7. Princípio da insignificância
O direito penal não deve ser aplicado quando a lesão ou o perigo de lesão ao bem jurídico for irrelevante e tolerável: é o que orienta o princípio da insignificância, ou também chamado de princípio da bagatela. Desenvolvido contemporaneamente por Roxin, que coloca o princípio da insignificância como um filtro do que seja realmente indispensável para a proteção do bem jurídico, atuando para excluir da aplicação do direito penal, desde o início, danos de pouca importância30.
É possível dizer que o princípio da insignificância é corolário da intervenção mínima e suas derivações principiológicas, vejamos: o direito penal tutela apenas os bens jurídicos mais importantes para o homem (exclusiva proteção de bens jurídicos), devendo ser utilizado apenas em último caso (subsidiariedade), e para a proteção de relevante e intolerável lesão ou perigo de lesão aos bens protegidos (fragmentariedade), assim, ofensas toleráveis e irrelevantes para a ultima ratio do Estado não apresentariam tipicidade penal material pela sua insignificância. Em palavras diversas, uma ofensa insignificante a um bem jurídico tutelado não pode provocar a resposta penal do Estado, que deve direcionar a sua violência legítima apenas aos danos de maior relevância, preservando, assim, a subsidiariedade e a fragmentariedade do direito penal
O princípio da insignificância é recebido como causa excludente de tipicidade material. Logo, embora determinada conduta possa ser formalmente típica, será considerada materialmente atípica caso o dano ou o perigo de dano ao bem jurídico tutelado seja de irrelevante e tolerante. São oportunas as explicações de Bitencourt e Prado, de que o fato de determinada conduta tipificar uma infração penal de “menor potencial ofensivo” (art. 98,1, CF.) não quer dizer que tal conduta configure o princípio de insignificância, esclarecendo que a irrelevância ou insignificância de determinada conduta deve ser aferida não apenas em relação à importância do bem juridicamente atingido, mas especialmente pela intensidade, isto é, pelo grau da lesão produzida31.
Em âmbito jurisdicional, o Supremo Tribunal Federal, decidindo sobre a possibilidade da utilização do princípio da insignificância como excludente de tipicidade material, tentou dar-lhe um rigor científico, estabelecendo quatro pressupostos para sua aplicação: mínima ofensividade da conduta (dano reduzido), ausência de periculosidade social da ação, reduzido grau de reprovabilidade do comportamento e inexpressiva lesão jurídica (HC 84.412/2004, rel. Min. Celso de Mello).

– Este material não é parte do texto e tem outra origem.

(** The loop over the symbols, from index [symIdx] on. *)
Fixpoint resolve_in (symbols : list SymbolInfo) (symIdx origIdx kind modIdx baseOffset : Z)
    (allOffsets : list ModuleOffsets) (resolution : Resolution) : result Z :=
  match symbols with
  | [] => Ok (origIdx + baseOffset)
  | sym :: rest =>
      if negb (sym_kind sym =? kind)
      then resolve_in rest (symIdx + 1) origIdx kind modIdx baseOffset allOffsets resolution
      else if negb (sym_index sym =? origIdx)
      then resolve_in rest (symIdx + 1) origIdx kind modIdx baseOffset allOffsets resolution
      else if has_flag (sym_flags sym) SYMBOL_UNDEFINED then
        match jm_get (resolved resolution) (ref_key modIdx symIdx) with
        | Some r =>
            targetOff ← offsets_at allOffsets (rs_targetModule r);
            if kind =? SYMTAB_FUNCTION then Ok (rs_targetIndex r + funcOffset targetOff)
            else if kind =? SYMTAB_GLOBAL then Ok (rs_targetIndex r + globalOffset targetOff)
            else if kind =? SYMTAB_TABLE then Ok (rs_targetIndex r + tableOffset targetOff)
            else Ok (origIdx + baseOffset)
        | None => Ok (origIdx + baseOffset)
        end
      else Ok (origIdx + baseOffset)
  end.

Definition resolveIndex (origIdx kind : Z) (obj : ParsedObject) (modIdx baseOffset : Z)
    (allOffsets : list ModuleOffsets) (resolution : Resolution) : result Z :=
  resolve_in (po_symbols obj) 0 origIdx kind modIdx baseOffset allOffsets resolution.

Section rewrite.
Context (obj : ParsedObject) (modIdx : Z) (off : ModuleOffsets)
  (allOffsets : list ModuleOffsets) (resolution : Resolution).

(** One turn of the opcode loop: the new output and the new position. *)
Definition rewrite_step (body : list Z) (opcode : Z) (out : list Z) (pos : Z)
  : result (list Z * Z) :=
  let index (kind base : Z) (out : list Z) (pos : Z) : result (list Z * Z) :=
    r ← readLEB128 body pos;
    newIdx ← resolveIndex r.1 kind obj modIdx base allOffsets resolution;
    out ← appendLEB128 out newIdx;
    Ok (out, pos + r.2) in
  if opcode =? 0x10 then
    index SYMTAB_FUNCTION (funcOffset off) (out ++ [opcode]) (pos + 1)
  else if (opcode =? 0x23) || (opcode =? 0x24) then
    index SYMTAB_GLOBAL (globalOffset off) (out ++ [opcode]) (pos + 1)
  else if (opcode =? 0x3f) || (opcode =? 0x40) then
    r ← readLEB128 body (pos + 1);
    out ← appendLEB128 (out ++ [opcode]) (r.1 + memoryOffset off);
    Ok (out, pos + 1 + r.2)
  else if opcode =? 0x11 then
    r ← readLEB128 body (pos + 1);
    out ← appendLEB128 (out ++ [opcode]) (r.1 + typeOffset off);
    index SYMTAB_TABLE (tableOffset off) out (pos + 1 + r.2)
  else Ok (out ++ [opcode], pos + 1).

(** [while (pos < body.length)]; every turn moves [pos] on. *)
Fixpoint rewrite_loop (fuel : nat) (body : list Z) (pos : Z) (out : list Z) : result (list Z) :=
  match fuel with
  | O => Err OutOfFuel
  | S f =>
      if pos <? Z.of_nat (length body) then
        match body !! Z.to_nat pos with
        | Some opcode =>
            r ← rewrite_step body opcode out pos;
            rewrite_loop f body r.2 r.1
        | None => Err OutOfFuel
        end
      else Ok out
  end.

(** [new Uint8Array(out)] reduces the numbers modulo 256. *)
Definition rewriteCode (body : list Z) : result (list Z) :=
  out ← rewrite_loop (S (length body)) body 0 [];
  Ok (map (λ b, b mod 256) out).
End rewrite.

Definition rewriteCodeForTest (body : list Z) (off : ModuleOffsets) : result (list Z) :=
  rewriteCode (empty_object []) 0 off [off] (mkResolution [] []) body.

(** * Emission *)

Definition SECTION_type : Z := 1.
Definition SECTION_function : Z := 3.
Definition SECTION_table : Z := 4.
Definition SECTION_memory : Z := 5.
Definition SECTION_global : Z := 6.
Definition SECTION_export : Z := 7.
Definition SECTION_element : Z := 9.
Definition SECTION_code : Z := 10.
Definition SECTION_tag : Z := 13.

Section emission.
Context `{TextCodec}.
Import WasmEncoder.
(* ===== verification/WasmOps.v ===== *)
(** The opcodes of src/emit/opcodes.ts and the cases without an index of the two
    instruction encoders: for each [op] string of src/emit/binary.ts (encodeInstr)
    and of src/emit/object.ts (encodeInstrWithReloc), what the case writes before
    the immediates. *)

From S2P Require Import Prelude.

#[local] Open Scope string_scope.
#[local] Open Scope Z_scope.

(** * The objects of opcodes.ts *)

(** [obj.key]; every key used below is one of the object's. *)
Definition field (fields : list (string * Z)) (key : string) : Z :=
  match list_find (λ f, f.1 = key) fields with Some (_, f) => f.2 | None => -1 end.

Definition OP_fields : list (string * Z) :=
  [
   ("unreachable", 0x0); ("nop", 0x1); ("block", 0x2); ("loop", 0x3); ("if", 0x4); ("else", 0x5);
   ("try", 0x6); ("catch", 0x7); ("throw", 0x8); ("rethrow", 0x9); ("end", 0xb); ("br", 0xc); ("br_if", 0xd);
   ("br_table", 0xe); ("return", 0xf); ("call", 0x10); ("call_indirect", 0x11); ("return_call", 0x12);
   ("return_call_indirect", 0x13); ("delegate", 0x18); ("catch_all", 0x19); ("drop", 0x1a); ("select", 0x1b);
   ("try_table", 0x1f); ("local_get", 0x20); ("local_set", 0x21); ("local_tee", 0x22); ("global_get", 0x23);
   ("global_set", 0x24); ("table_get", 0x25); ("table_set", 0x26); ("i32_load", 0x28); ("i32_load8_s", 0x2c);
   ("i32_load8_u", 0x2d); ("i32_load16_u", 0x2f); ("i32_store", 0x36); ("i64_store", 0x37);
   ("i32_store8", 0x3a); ("i32_store16", 0x3b); ("f32_load", 0x2a); ("f64_load", 0x2b); ("f32_store", 0x38);
   ("f64_store", 0x39); ("i32_const", 0x41); ("i64_const", 0x42); ("f32_const", 0x43); ("f64_const", 0x44);
   ("i32_eqz", 0x45); ("i32_eq", 0x46); ("i32_ne", 0x47); ("i32_lt_s", 0x48); ("i32_lt_u", 0x49);
   ("i32_gt_s", 0x4a); ("i32_gt_u", 0x4b); ("i32_le_s", 0x4c); ("i32_le_u", 0x4d); ("i32_ge_s", 0x4e);
   ("i32_ge_u", 0x4f); ("i32_add", 0x6a); ("i32_sub", 0x6b); ("i32_mul", 0x6c); ("i32_div_s", 0x6d);
   ("i32_div_u", 0x6e); ("i32_rem_s", 0x6f); ("i32_rem_u", 0x70); ("i32_and", 0x71); ("i32_or", 0x72);
   ("i32_xor", 0x73); ("i32_shl", 0x74); ("i32_shr_s", 0x75); ("i32_shr_u", 0x76); ("i32_clz", 0x67);
   ("f64_eq", 0x61); ("f64_ne", 0x62); ("f64_lt", 0x63); ("f64_gt", 0x64); ("f64_le", 0x65); ("f64_ge", 0x66);
   ("f64_abs", 0x99); ("f64_neg", 0x9a); ("f64_ceil", 0x9b); ("f64_floor", 0x9c); ("f64_trunc", 0x9d);
   ("f64_nearest", 0x9e); ("f64_sqrt", 0x9f); ("f64_add", 0xa0); ("f64_sub", 0xa1); ("f64_mul", 0xa2);
   ("f64_div", 0xa3); ("f64_min", 0xa4); ("f64_max", 0xa5); ("f64_copysign", 0xa6); ("i32_wrap_i64", 0xa7);
   ("i32_trunc_f64_s", 0xaa); ("i32_trunc_f64_u", 0xab); ("f32_demote_f64", 0xb6); ("f64_promote_f32", 0xbb);
   ("i64_eqz", 0x50); ("i64_eq", 0x51); ("i64_ne", 0x52); ("i64_lt_s", 0x53); ("i64_lt_u", 0x54);
   ("i64_gt_s", 0x55); ("i64_gt_u", 0x56); ("i64_le_s", 0x57); ("i64_le_u", 0x58); ("i64_ge_s", 0x59);
   ("i64_ge_u", 0x5a); ("i64_add", 0x7c); ("i64_sub", 0x7d); ("i64_mul", 0x7e); ("i64_div_s", 0x7f);
   ("i64_div_u", 0x80); ("i64_rem_s", 0x81); ("i64_rem_u", 0x82); ("i64_and", 0x83); ("i64_or", 0x84);
   ("i64_xor", 0x85); ("i64_shl", 0x86); ("i64_shr_s", 0x87); ("i64_shr_u", 0x88); ("i64_extend_i32_s", 0xac);
   ("i64_extend_i32_u", 0xad); ("i64_trunc_f64_s", 0xb0); ("f64_convert_i64_s", 0xb9);
   ("f64_convert_i64_u", 0xba); ("f64_convert_i32_s", 0xb7); ("f64_convert_i32_u", 0xb8);
   ("i32_reinterpret_f32", 0xbc); ("i64_reinterpret_f64", 0xbd); ("f32_reinterpret_i32", 0xbe);
   ("f64_reinterpret_i64", 0xbf); ("ref_null", 0xd0); ("ref_is_null", 0xd1); ("ref_eq", 0xd3);
   ("ref_as_non_null", 0xd4); ("ref_func", 0xd2); ("call_ref", 0x14); ("return_call_ref", 0x15);
   ("memory_size", 0x3f); ("memory_grow", 0x40); ("misc_prefix", 0xfc); ("i32_trunc_sat_f64_s", 0x2);
   ("i32_trunc_sat_f64_u", 0x3); ("i64_trunc_sat_f64_s", 0x6); ("i64_trunc_sat_f64_u", 0x7);
   ("simd_prefix", 0xfd)
  ].

Definition SIMD_fields : list (string * Z) :=
  [
   ("v128_load", 0x0); ("v128_load8x8_s", 0x1); ("v128_load8x8_u", 0x2); ("v128_load16x4_s", 0x3);
   ("v128_load16x4_u", 0x4); ("v128_load32x2_s", 0x5); ("v128_load32x2_u", 0x6); ("v128_load8_splat", 0x7);
   ("v128_load16_splat", 0x8); ("v128_load32_splat", 0x9); ("v128_load64_splat", 0xa); ("v128_store", 0xb);
   ("v128_const", 0xc); ("i8x16_shuffle", 0xd); ("i8x16_swizzle", 0xe); ("i8x16_splat", 0xf);
   ("i16x8_splat", 0x10); ("i32x4_splat", 0x11); ("i64x2_splat", 0x12); ("f32x4_splat", 0x13);
   ("f64x2_splat", 0x14); ("i8x16_extract_lane_s", 0x15); ("i8x16_extract_lane_u", 0x16);
   ("i8x16_replace_lane", 0x17); ("i16x8_extract_lane_s", 0x18); ("i16x8_extract_lane_u", 0x19);
   ("i16x8_replace_lane", 0x1a); ("i32x4_extract_lane", 0x1b); ("i32x4_replace_lane", 0x1c);
   ("i64x2_extract_lane", 0x1d); ("i64x2_replace_lane", 0x1e); ("f32x4_extract_lane", 0x1f);
   ("f32x4_replace_lane", 0x20); ("f64x2_extract_lane", 0x21); ("f64x2_replace_lane", 0x22);
   ("i8x16_eq", 0x23); ("i8x16_ne", 0x24); ("i8x16_lt_s", 0x25); ("i8x16_lt_u", 0x26); ("i8x16_gt_s", 0x27);
   ("i8x16_gt_u", 0x28); ("i8x16_le_s", 0x29); ("i8x16_le_u", 0x2a); ("i8x16_ge_s", 0x2b);
   ("i8x16_ge_u", 0x2c); ("i16x8_eq", 0x2d); ("i16x8_ne", 0x2e); ("i16x8_lt_s", 0x2f); ("i16x8_lt_u", 0x30);
   ("i16x8_gt_s", 0x31); ("i16x8_gt_u", 0x32); ("i16x8_le_s", 0x33); ("i16x8_le_u", 0x34);
   ("i16x8_ge_s", 0x35); ("i16x8_ge_u", 0x36); ("i32x4_eq", 0x37); ("i32x4_ne", 0x38); ("i32x4_lt_s", 0x39);
   ("i32x4_lt_u", 0x3a); ("i32x4_gt_s", 0x3b); ("i32x4_gt_u", 0x3c); ("i32x4_le_s", 0x3d);
   ("i32x4_le_u", 0x3e); ("i32x4_ge_s", 0x3f); ("i32x4_ge_u", 0x40); ("f32x4_eq", 0x41); ("f32x4_ne", 0x42);
   ("f32x4_lt", 0x43); ("f32x4_gt", 0x44); ("f32x4_le", 0x45); ("f32x4_ge", 0x46); ("f64x2_eq", 0x47);
   ("f64x2_ne", 0x48); ("f64x2_lt", 0x49); ("f64x2_gt", 0x4a); ("f64x2_le", 0x4b); ("f64x2_ge", 0x4c);
   ("v128_not", 0x4d); ("v128_and", 0x4e); ("v128_andnot", 0x4f); ("v128_or", 0x50); ("v128_xor", 0x51);
   ("v128_bitselect", 0x52); ("v128_any_true", 0x53); ("i8x16_abs", 0x60); ("i8x16_neg", 0x61);
   ("i8x16_popcnt", 0x62); ("i8x16_all_true", 0x63); ("i8x16_bitmask", 0x64); ("i8x16_narrow_i16x8_s", 0x65);
   ("i8x16_narrow_i16x8_u", 0x66); ("i8x16_shl", 0x6b); ("i8x16_shr_s", 0x6c); ("i8x16_shr_u", 0x6d);
   ("i8x16_add", 0x6e); ("i8x16_add_sat_s", 0x6f); ("i8x16_add_sat_u", 0x70); ("i8x16_sub", 0x71);
   ("i8x16_sub_sat_s", 0x72); ("i8x16_sub_sat_u", 0x73); ("i8x16_min_s", 0x76); ("i8x16_min_u", 0x77);
   ("i8x16_max_s", 0x78); ("i8x16_max_u", 0x79); ("i16x8_abs", 0x80); ("i16x8_neg", 0x81);
   ("i16x8_all_true", 0x83); ("i16x8_bitmask", 0x84); ("i16x8_narrow_i32x4_s", 0x85);
   ("i16x8_narrow_i32x4_u", 0x86); ("i16x8_extend_low_i8x16_s", 0x87); ("i16x8_extend_high_i8x16_s", 0x88);
   ("i16x8_extend_low_i8x16_u", 0x89); ("i16x8_extend_high_i8x16_u", 0x8a); ("i16x8_shl", 0x8b);
   ("i16x8_shr_s", 0x8c); ("i16x8_shr_u", 0x8d); ("i16x8_add", 0x8e); ("i16x8_add_sat_s", 0x8f);
   ("i16x8_add_sat_u", 0x90); ("i16x8_sub", 0x91); ("i16x8_sub_sat_s", 0x92); ("i16x8_sub_sat_u", 0x93);
   ("i16x8_mul", 0x95); ("i16x8_min_s", 0x96); ("i16x8_min_u", 0x97); ("i16x8_max_s", 0x98);
   ("i16x8_max_u", 0x99); ("i32x4_abs", 0xa0); ("i32x4_neg", 0xa1); ("i32x4_all_true", 0xa3);
   ("i32x4_bitmask", 0xa4); ("i32x4_extend_low_i16x8_s", 0xa7); ("i32x4_extend_high_i16x8_s", 0xa8);
   ("i32x4_extend_low_i16x8_u", 0xa9); ("i32x4_extend_high_i16x8_u", 0xaa); ("i32x4_shl", 0xab);
   ("i32x4_shr_s", 0xac); ("i32x4_shr_u", 0xad); ("i32x4_add", 0xae); ("i32x4_sub", 0xb1);
   ("i32x4_mul", 0xb5); ("i32x4_min_s", 0xb6); ("i32x4_min_u", 0xb7); ("i32x4_max_s", 0xb8);
   ("i32x4_max_u", 0xb9); ("i64x2_abs", 0xc0); ("i64x2_neg", 0xc1); ("i64x2_all_true", 0xc3);
   ("i64x2_bitmask", 0xc4); ("i64x2_shl", 0xcb); ("i64x2_shr_s", 0xcc); ("i64x2_shr_u", 0xcd);
   ("i64x2_add", 0xce); ("i64x2_sub", 0xd1); ("i64x2_mul", 0xd5); ("i64x2_eq", 0xd6); ("i64x2_ne", 0xd7);
   ("i64x2_lt_s", 0xd8); ("i64x2_gt_s", 0xd9); ("i64x2_le_s", 0xda); ("i64x2_ge_s", 0xdb);
   ("f32x4_abs", 0xe0); ("f32x4_neg", 0xe1); ("f32x4_sqrt", 0xe3); ("f32x4_add", 0xe4); ("f32x4_sub", 0xe5);
   ("f32x4_mul", 0xe6); ("f32x4_div", 0xe7); ("f32x4_min", 0xe8); ("f32x4_max", 0xe9); ("f32x4_pmin", 0xea);
   ("f32x4_pmax", 0xeb); ("f64x2_abs", 0xec); ("f64x2_neg", 0xed); ("f64x2_sqrt", 0xef); ("f64x2_add", 0xf0);
   ("f64x2_sub", 0xf1); ("f64x2_mul", 0xf2); ("f64x2_div", 0xf3); ("f64x2_min", 0xf4); ("f64x2_max", 0xf5);
   ("f64x2_pmin", 0xf6); ("f64x2_pmax", 0xf7); ("i32x4_trunc_sat_f32x4_s", 0xf8);
   ("i32x4_trunc_sat_f32x4_u", 0xf9); ("f32x4_convert_i32x4_s", 0xfa); ("f32x4_convert_i32x4_u", 0xfb);
   ("i32x4_trunc_sat_f64x2_s_zero", 0xfc); ("i32x4_trunc_sat_f64x2_u_zero", 0xfd);
   ("f64x2_convert_low_i32x4_s", 0xfe); ("f64x2_convert_low_i32x4_u", 0xff); ("v128_load8_lane", 0x54);
   ("v128_load16_lane", 0x55); ("v128_load32_lane", 0x56); ("v128_load64_lane", 0x57);
   ("v128_store8_lane", 0x58); ("v128_store16_lane", 0x59); ("v128_store32_lane", 0x5a);
   ("v128_store64_lane", 0x5b); ("v128_load32_zero", 0x5c); ("v128_load64_zero", 0x5d)
  ].

Definition GC_fields : list (string * Z) :=
  [
   ("prefix", 0xfb); ("struct_new", 0x0); ("struct_new_default", 0x1); ("struct_get", 0x2);
   ("struct_get_s", 0x3); ("struct_get_u", 0x4); ("struct_set", 0x5); ("array_new", 0x6);
   ("array_new_default", 0x7); ("array_new_fixed", 0x8); ("array_get", 0xb); ("array_get_s", 0xc);
   ("array_get_u", 0xd); ("array_set", 0xe); ("array_len", 0xf); ("array_fill", 0x10); ("array_copy", 0x11);
   ("ref_test", 0x14); ("ref_test_null", 0x15); ("ref_cast", 0x16); ("ref_cast_null", 0x17);
   ("any_convert_extern", 0x1a); ("extern_convert_any", 0x1b); ("ref_i31", 0x1c); ("i31_get_s", 0x1d)
  ].

Definition TYPE_fields : list (string * Z) :=
  [
   ("i32", 0x7f); ("i64", 0x7e); ("f32", 0x7d); ("f64", 0x7c); ("funcref", 0x70); ("externref", 0x6f);
   ("struct", 0x5f); ("array", 0x5e); ("func", 0x60); ("rec", 0x4e); ("sub", 0x50); ("sub_final", 0x4f);
   ("ref", 0x64); ("ref_null", 0x63); ("any", 0x6e); ("eq", 0x6d); ("i31", 0x6c); ("struct_ht", 0x6b);
   ("array_ht", 0x6a); ("none", 0x71); ("noextern", 0x72); ("nofunc", 0x73); ("v128", 0x7b); ("i8", 0x78);
   ("i16", 0x77); ("const_field", 0x0); ("mut_field", 0x1)
  ].

Definition SECTION_fields : list (string * Z) :=
  [
   ("custom", 0x0); ("type", 0x1); ("import", 0x2); ("function", 0x3); ("table", 0x4); ("memory", 0x5);
   ("global", 0x6); ("export", 0x7); ("start", 0x8); ("element", 0x9); ("code", 0xa); ("data", 0xb);
   ("dataCount", 0xc); ("tag", 0xd)
  ].

Definition RELOC_fields : list (string * Z) :=
  [
   ("R_WASM_FUNCTION_INDEX_LEB", 0x0); ("R_WASM_TABLE_INDEX_SLEB", 0x1); ("R_WASM_TABLE_INDEX_I32", 0x2);
   ("R_WASM_MEMORY_ADDR_LEB", 0x3); ("R_WASM_MEMORY_ADDR_SLEB", 0x4); ("R_WASM_MEMORY_ADDR_I32", 0x5);
   ("R_WASM_TYPE_INDEX_LEB", 0x6); ("R_WASM_GLOBAL_INDEX_LEB", 0x7); ("R_WASM_FUNCTION_OFFSET_I32", 0x8);
   ("R_WASM_SECTION_OFFSET_I32", 0x9); ("R_WASM_TAG_INDEX_LEB", 0xa)
  ].

Definition SYM_FLAGS_fields : list (string * Z) :=
  [
   ("WASM_SYM_BINDING_WEAK", 0x1); ("WASM_SYM_BINDING_LOCAL", 0x2); ("WASM_SYM_VISIBILITY_HIDDEN", 0x4);
   ("WASM_SYM_UNDEFINED", 0x10); ("WASM_SYM_EXPORTED", 0x20); ("WASM_SYM_EXPLICIT_NAME", 0x40);
   ("WASM_SYM_NO_STRIP", 0x80)
  ].

Definition SYMTAB_fields : list (string * Z) :=
  [
   ("SYMTAB_FUNCTION", 0x0); ("SYMTAB_DATA", 0x1); ("SYMTAB_GLOBAL", 0x2); ("SYMTAB_SECTION", 0x3);
   ("SYMTAB_EVENT", 0x4); ("SYMTAB_TABLE", 0x5)
  ].

Definition LINKING_SUBSECTION_fields : list (string * Z) :=
  [
   ("WASM_SEGMENT_INFO", 0x5); ("WASM_INIT_FUNCS", 0x6); ("WASM_COMDAT_INFO", 0x7); ("WASM_SYMBOL_TABLE", 0x8)
  ].

Definition OP : string → Z := field OP_fields.
Definition SIMD : string → Z := field SIMD_fields.
Definition GC : string → Z := field GC_fields.
Definition TYPE : string → Z := field TYPE_fields.
Definition SECTION : string → Z := field SECTION_fields.
Definition RELOC : string → Z := field RELOC_fields.
Definition SYM_FLAGS : string → Z := field SYM_FLAGS_fields.
Definition SYMTAB : string → Z := field SYMTAB_fields.
Definition LINKING_SUBSECTION : string → Z := field LINKING_SUBSECTION_fields.

(** * What a case writes *)

(** [enc.byte(b)] or [enc.u32(v)]. *)
Inductive piece := PByte (b : Z) | PU32 (v : Z).

Definition find_op (ops : list (string * list piece)) (op : string) : option (list piece) :=
  match list_find (λ f, f.1 = op) ops with Some (_, f) => Some f.2 | None => None end.

(** ** encodeInstr *)

Definition control_ops : list (string * list piece) :=
  [
   ("unreachable", [PByte (OP "unreachable")]); ("nop", [PByte (OP "nop")])
  ].

Definition return_ops : list (string * list piece) :=
  [
   ("return", [PByte (OP "return")])
  ].

Definition drop_ops : list (string * list piece) :=
  [
   ("drop", [PByte (OP "drop")]); ("select", [PByte (OP "select")])
  ].
(** * Properties *)

(** C9: recursion groups.  On the indexed types of a module the planner throws exactly
    when a reference or a supertype is out of place or no valid plan exists; otherwise
    its groups are a valid plan (they tile the index space, references stay inside or
    point back, explicit and forced groups are kept as they are), the finest one, and a
    group is marked recursive exactly when it is explicit or has several members. *)
Theorem planPhysicalTypeSection_finest types table forced :
  indexPhysicalTypes types = Ok table →
  match planPhysicalTypeSection table forced with
  | Ok groups => Forall (entry_ok table) (pt_entries table) ∧ valid_plan table forced (span <$> groups) ∧
      (∀ gs, valid_plan table forced gs → refines (span <$> groups) gs) ∧
      Forall (λ g, tg_recursive g = true ↔
        (∃ ex, ex ∈ pt_explicitGroups table ∧ range_span ex = span g) ∨ tg_start g < tg_end g) groups
  | Err f => thrown f ∧ ¬ (Forall (entry_ok table) (pt_entries table) ∧ ∃ gs, valid_plan table forced gs)
  end.
Proof.
  intros Ht. destruct (yields_ok _ _ _ (indexPhysicalTypes_yields types) Ht) as [Hok _].
  pose proof (plan_sound_complete table forced Hok) as H.
  destruct (planPhysicalTypeSection table forced) as [groups|f]; [|done].
  destruct H as (He & Hv & Hg & Hr). split_and!; [done..|]. eapply Forall_impl; [exact Hg|].
  intros g. by apply group_recursive_spec.
Qed.

Lemma planPhysicalTypeSection_finest_witness :
  ∃ table, indexPhysicalTypes sample_types = Ok table ∧
    planPhysicalTypeSection table [(0, 3)] = Ok [mkGroup 0 3 true None; mkGroup 4 5 true (Some 4)] ∧
    valid_plan table [(0, 3)] [(0, 3); (4, 5)].
Proof.
  eexists. split; [reflexivity|]. split; [reflexivity|].
  pose proof (planPhysicalTypeSection_finest sample_types _ [(0, 3)] eq_refl) as H.
  apply (proj1 (proj2 H)).
Defined.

O princípio da insignificância tem origem dentro das questões de política criminal, o que não poderia ser diferente dada a sua “raiz” no princípio da intervenção mínima, que possui protagonismo em um sistema penal de caráter democrático. Painel que explica, por exemplo, a sua aceitação majoritária na jurisprudência brasileira, apesar da ausência de previsão expressa no ordenamento jurídico. O Supremo Tribunal Federal também já enfrentou o tema, decidindo, em síntese, que o princípio da insignificância tem base constitucional, com presença implícita do artigo 5º, XXXIX, da Constituição, pois relaciona-se intimamente com a tipicidade penal, que, por sua vez, tem fundamento no princípio da legalidade.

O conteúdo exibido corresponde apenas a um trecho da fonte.